(** The blob of a patch whose columns the decoder has. *)
Lemma decoder_patch_blob p be : patch_of n q p be -> be ∈ bes ->
  (forall j, j ∈ patch_sliver_indices p -> is_Some (decoder_slivers d !! sliver_index_get j)) ->
  decoder_get_blob_by_patch_internal_id d (internal_id_to_bytes (quilt_patch_internal_id p)) = Ok (fst be).
Proof.
  intros Hp Hbe Hall. destruct (patch_indices n Hn blobs q bes ib Hof p be Hp) as [Hs He].
  destruct Hp as (c & -> & Hat). fold ss rows in Hall. fold cs in Hall.
  assert (forall i, c <= i < c + ceil_div (length (snd be)) cs -> is_Some (decoder_slivers d !! Z.of_nat i)) as Hpres.
  { intros i Hi. apply (Hall (mk_sliver_index (Z.of_nat i))). apply list_elem_of_fmap. exists i. split; [done|].
    cbn [start_index end_index]. rewrite !Nat2Z.id. apply elem_of_seq. lia. }
  destruct (decoder_at_column c (snd be) Hat Hpres) as (Hst & t & Ht & Hle).
  unfold decoder_get_blob_by_patch_internal_id. rewrite internal_id_roundtrip by done. run. unfold decode_columns.
  cbn [quilt_patch_internal_id id_start_index id_end_index start_index end_index]. rewrite !Nat2Z.id.
  rewrite (proj2 (check_missing_slivers_ok d _ _)).
  - run. by eapply (decode_entry n blobs q bes ib Hof).
  - intros i Hi. destruct (quilt_sizes n Hn blobs q bes ib Hof) as (Hs' & Hr & Hc & _ & Hu & _). destruct Hat as (_ & _ & Hcc & _).
    rewrite (column_key_eq _ _ _ Hs' Hr Hc Hu) by lia. by apply Hpres.
Qed.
* * *
§ AIM OF THE EXERCISE:
With the line containing "cbn [start_index end_index]." as the start and the last line of the material above as the end, copy that run of lines exactly, both ends included, and nothing more.

§ YOUR RESPONSE:
    cbn [start_index end_index]. rewrite !Nat2Z.id. apply elem_of_seq. lia. }
  destruct (decoder_at_column c (snd be) Hat Hpres) as (Hst & t & Ht & Hle).
  unfold decoder_get_blob_by_patch_internal_id. rewrite internal_id_roundtrip by done. run. unfold decode_columns.
  cbn [quilt_patch_internal_id id_start_index id_end_index start_index end_index]. rewrite !Nat2Z.id.
  rewrite (proj2 (check_missing_slivers_ok d _ _)).
  - run. by eapply (decode_entry n blobs q bes ib Hof).
  - intros i Hi. destruct (quilt_sizes n Hn blobs q bes ib Hof) as (Hs' & Hr & Hc & _ & Hu & _). destruct Hat as (_ & _ & Hcc & _).
    rewrite (column_key_eq _ _ _ Hs' Hr Hc Hu) by lia. by apply Hpres.
Qed.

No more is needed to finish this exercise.